Los carros se trasladan de un sitio a otro; mientras, el tiempo transcurre y las conversaciones versan sobre el divorcio, la calidad del yogurt, las mujeres, los misterios de la vida y de la muerte.  Hacen un alto en la búsqueda y se dirigen a un pueblo, allí, mientras comen y charlan con el alcalde, se va la luz. Sigue la oscuridad durante unos minutos hasta que reanudan la faena sobre la carretera. Amanece, el sospechoso recuerda el lugar. Cavan, encuentran el cadáver … y en ese mismo instante la pantalla se queda oscura.

La otra película

La sala estaba que ardía, si el equipo de aire acondicionado del cine no está roto, podríamos asegurar que querían rendirnos con el calor.

Habíamos entrado a la sala con la sensación de que cualquier cosa podía suceder; desde el anuncio de la rotura imprevista del proyector hasta un apagón. Pero que sucediera justo a la hora y media de rodaje, tiempo de duración de una película “normal”, nos dio la certeza del sabotaje. Nos quedamos sentados en las lunetas, dos lámparas de emergencia iluminaban nuestra espera. Hasta allí llegaba la frase clásica: esto es pa largo.

Un ¿trabajador? nos convidó a salir. De pronto se encendieron las luces de la cabina y vimos los cielos abiertos, aunque el tipo aseguraba que no había electricidad e insistía en que esas también eran lámparas de emergencia.

Todo el cine seguía encendido al igual que la calle 23. Como sospechábamos que era una farsa, seis de los espectadores frustrados hablamos con la administradora.

Al principio la señora no quería diálogo, pero cuando uno la requirió, regresó a conversar. “Yo no tengo la culpa, fue una fase del cine, esto es hasta mañana… aquí nosotros hemos trabajado hasta sin agua… no pude hablar con la empresa eléctrica porque el teléfono estaba ocupado…”, se defendía al sentirse cuestionada.
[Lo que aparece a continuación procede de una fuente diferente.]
(** * gen-ui-info: a shallow embedding of [build-scripts/gen-ui-info.py]

    The script reads a linker map file and the C sources of the firmware,
    extracts the position and length of every [kbfun_*] function and of the
    three layout matrices, collects the structured comments that document
    the functions, and merges everything into one nested dictionary.

    Python values are embedded as follows.
    - [str] is [string]; a character is a code point below 256, so that the
      Unicode notion of white space used by [str.strip] and by [\s] is the
      twelve code points listed in [isspace].
    - [int] is [Z] (Python integers are unbounded).
    - a [dict] with string keys is a [gmap string _]: Python compares
      dictionaries without regard to insertion order, and the script prints
      them with sorted keys.
    - an exception is a value of [exn]; a computation that may raise
      returns a [result].
    - a file object is the list of the lines not yet read; [next(f)] takes
      the head, and raises [StopIteration] on the empty list.

    The definitions come first: the primitives of Python that the script
    uses ([Py], [Re]), the values, then the functions of the script under
    their names ([dict_merge], [gen_derived], and the modules [MapFile] and
    [SourceCode] for [parse_mapfile] and [parse_source_code] with their
    local functions), then the notions that the statements need.  The
    properties follow, one section for each part of the script. *)

From Stdlib Require Import ZArith Ascii String List Lia Permutation.
From stdpp Require Import base option gmap strings list fin_maps.

Local Open Scope string_scope.
Local Open Scope Z_scope.

(** ** Python primitives *)

Module Py.

(** *** Exceptions *)

Inductive exn : Type :=
  | AttributeError      (* [None.group(1)], [None.strip()] *)
  | ValueError          (* [int(s, 16)] on a malformed literal *)
  | StopIteration       (* [next(f)] at the end of the file *)
  | KeyError (key : string)
  | IndexError          (* [m.group(i)] when the pattern has no group [i] *)
  | TypeError
  | OverflowError       (* int / int too large for a float *)
  | ZeroDivisionError
  | Exception (msg : string)
  | OutOfFuel.          (* not a Python exception: the loop bound of the
                           embedding was too small (shown unreachable) *)

Inductive result (A : Type) : Type :=
  | Ok (a : A)
  | Raise (e : exn).
Arguments Ok {A} a.
Arguments Raise {A} e.

#[global] Instance result_ret : MRet result := fun A a => Ok a.
#[global] Instance result_bind : MBind result := fun A B k m =>
  match m with
  | Ok a => k a
  | Raise e => Raise e
  end.

(** *** Strings *)

(** [c.isspace()], also the class [\s] of a [str] pattern. *)
Definition isspace (c : ascii) : bool :=
  let n := N_of_ascii c in
  ((9 <=? n) && (n <=? 13) || (28 <=? n) && (n <=? 32)
   || (n =? 133) || (n =? 160))%N.

Definition newline : ascii := "010"%char.
Definition nl : string := String newline "".

Fixpoint lstrip (s : string) : string :=
  match s with
  | String c s' => if isspace c then lstrip s' else s
  | "" => ""
  end.

Fixpoint rstrip (s : string) : string :=
  match s with
  | "" => ""
  | String c s' =>
      match rstrip s' with
      | "" => if isspace c then "" else String c ""
      | r => String c r
      end
  end.

(** [s.strip()] *)
Definition strip (s : string) : string := rstrip (lstrip s).

(** [s.split('\n')] *)
Fixpoint split_nl (s : string) : list string :=
  match s with
  | "" => [""]
  | String c s' =>
      if Ascii.eqb c newline then "" :: split_nl s'
      else match split_nl s' with
           | h :: t => String c h :: t
           | [] => [String c ""]
           end
  end.

(** [s[n:]] *)
Fixpoint drop_chars (n : nat) (s : string) : string :=
  match n, s with
  | S n', String _ s' => drop_chars n' s'
  | _, _ => s
  end.

(** [s[:-1]] *)
Fixpoint drop_last (s : string) : string :=
  match s with
  | "" => ""
  | String c s' => match s' with "" => "" | _ => String c (drop_last s') end
  end.

(** [s[-1]], when [s] is not empty *)
Fixpoint last_char (s : string) : option ascii :=
  match s with
  | "" => None
  | String c s' => match s' with "" => Some c | _ => last_char s' end
  end.

(** [s[-2:]] *)
Definition last_two (s : string) : string :=
  drop_chars (String.length s - 2) s.

(** [''.join(ls)] *)
Definition join (ls : list string) : string :=
  fold_right String.append "" ls.

(** *** [int(s, 16)]

    White space around the literal is ignored; then come an optional sign,
    an optional [0x] or [0X] prefix which may be followed by one underscore,
    and hexadecimal digits, of which there is at least one, with single
    underscores allowed between two digits. *)

Definition hex_digit (c : ascii) : option Z :=
  let n := Z.of_N (N_of_ascii c) in
  if (48 <=? n) && (n <=? 57) then Some (n - 48)
  else if (97 <=? n) && (n <=? 102) then Some (n - 87)
  else if (65 <=? n) && (n <=? 70) then Some (n - 55)
  else None.

Fixpoint hex_digits (s : string) (after_underscore : bool) (acc : Z)
  : option Z :=
  match s with
  | "" => if after_underscore then None else Some acc
  | String c s' =>
      if Ascii.eqb c "_" then
        if after_underscore then None else hex_digits s' true acc
      else match hex_digit c with
           | Some d => hex_digits s' false (16 * acc + d)
           | None => None
           end
  end.

Definition hex_body (s : string) : option Z :=
  let s := match s with
           | String "0" (String "x" s') | String "0" (String "X" s') =>
               match s' with String "_" s'' => s'' | _ => s' end
           | _ => s
           end in
  match s with
  | String c s' =>
      match hex_digit c with
      | Some d => hex_digits s' false d
      | None => None
      end
  | "" => None
  end.

Definition int16 (s : string) : result Z :=
  let s := strip s in
  let '(neg, s) := match s with
                   | String "-" s' => (true, s')
                   | String "+" s' => (false, s')
                   | _ => (false, s)
                   end in
  match hex_body s with
  | Some n => Ok (if neg : bool then - n else n)
  | None => Raise ValueError
  end.

(** *** [int(a / b)] for integers [a] and [b]

    [a / b] is the binary64 number nearest to the exact quotient (ties to
    even); [int] then drops the fractional part.  [rne n d] rounds the
    quotient of two positive integers to the nearest integer.  The
    significand [m] below has 53 bits; a quotient in the subnormal range
    would have fewer, but it is far below one and [int] sends it to zero
    either way. *)

Definition rne (n d : Z) : Z :=
  let q := n / d in
  let r := n mod d in
  if 2 * r <? d then q
  else if d <? 2 * r then q + 1
  else if Z.even q then q else q + 1.

(** [floor (log2 (a / b))] for positive [a], [b] *)
Definition quot_log2 (a b : Z) : Z :=
  let d := Z.log2 a - Z.log2 b in
  if b * 2 ^ Z.max 0 d <=? a * 2 ^ Z.max 0 (- d) then d else d - 1.

Definition int_truediv_pos (a b : Z) : result Z :=
  let shift := quot_log2 a b - 52 in
  let m := if 0 <=? shift then rne a (b * 2 ^ shift)
           else rne (a * 2 ^ (- shift)) b in
  if 2 ^ 1024 <=? m * 2 ^ Z.max 0 shift then Raise OverflowError
  else Ok (if 0 <=? shift then m * 2 ^ shift else m / 2 ^ (- shift)).

Definition int_truediv (a b : Z) : result Z :=
  if b =? 0 then Raise ZeroDivisionError
  else if a =? 0 then Ok 0
  else
    q ← int_truediv_pos (Z.abs a) (Z.abs b);
    Ok (Z.sgn a * Z.sgn b * q).

End Py.

(** ** Regular expressions

    The subset of [re] the script uses: literal characters, the classes
    [\s], [\S] and [.], a class followed by [*] or [+] (greedy, with
    backtracking), the anchors [^] and [$], and groups that are not nested.
    A pattern is the list of its items; [(] and [)] are items of their
    own. *)

Module Re.
Import Py.

Inductive cclass : Type :=
  | Space                 (* \s *)
  | NonSpace              (* \S *)
  | Dot                   (* .  : anything but a newline *)
  | Chr (c : ascii).      (* a literal character *)

Definition in_class (cl : cclass) (c : ascii) : bool :=
  match cl with
  | Space => isspace c
  | NonSpace => negb (isspace c)
  | Dot => negb (Ascii.eqb c newline)
  | Chr a => Ascii.eqb a c
  end.

Inductive item : Type :=
  | One (cl : cclass)
  | Star (cl : cclass)
  | Plus (cl : cclass)
  | Bol                   (* ^ *)
  | Eol                   (* $ *)
  | Open                  (* ( *)
  | Close.                (* ) *)

Definition pattern : Type := list item.

(** The items of a literal string *)
Fixpoint lit (s : string) : pattern :=
  match s with
  | "" => []
  | String c s' => One (Chr c) :: lit s'
  end.

(** The text of the group being read, when a group is open *)
Definition push (cur : option string) (c : ascii) : option string :=
  match cur with
  | Some g => Some (g +:+ String c "")
  | None => None
  end.

(** A greedy run of characters of the class [cl], followed by what [k]
    matches; the longest run is tried first, then the shorter ones. [bol]
    tells whether [s] is the whole subject, and [cur] is the text read so
    far of the group that is open. *)
Fixpoint star (cl : cclass)
    (k : bool -> option string -> string -> option (list string))
    (bol : bool) (cur : option string) (s : string) {struct s}
  : option (list string) :=
  match s with
  | String c s' =>
      if in_class cl c then
        match star cl k false (push cur c) s' with
        | Some r => Some r
        | None => k bol cur s
        end
      else k bol cur s
  | "" => k bol cur s
  end.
Nos confesó que si por ella fuera, en La Rampa no se proyectarían películas como esas porque nadie quiere verlas, pero la programación del cine no depende de su administradora. Refutó con cinismo nuestras sospechas de sabotaje y reaccionó muy mal cuando alguien le pidió al proyeccionista pasar a la cabina para verificar la falta de electricidad:

Usted me está faltando el respeto”; según ella, la estaban ignorando, y lo peor, juzgando. Muy ofendida no escuchó la réplica, la verificación era precisamente para no juzgar sin fundamento.

Recordó sus 60 años, sus canas, el tiempo que lleva trabajando y se retiró, enojada, a su oficina.

Mientras tanto el muchacho subió con el proyeccionista y volvió inmediatamente confirmando nuestras sospechas: había electricidad, solo la quitaron para cortar la proyección e irse temprano.

Volvimos a donde la señora que dirige el cine, le dimos la información y salimos; no escuchamos disculpas de nadie. ¿A quién le importa si perdimos tiempo y dinero desplazándonos hasta el cine, si pasamos calor aunque en ningún lugar anunciaban la falta de aire acondicionado, si era el último día de proyección de la película? ¿A quién le importa que hayamos descubierto la mentira?

Todavía siento incomodidad cada vez que lo pienso. Una vez desenmascarado el complot, debimos haber exigido que pusieran el filme y, si eso implicaba dormir en la calle porque perdíamos la última guagua, estoy segura que la noche nos hubiera parecido mágica.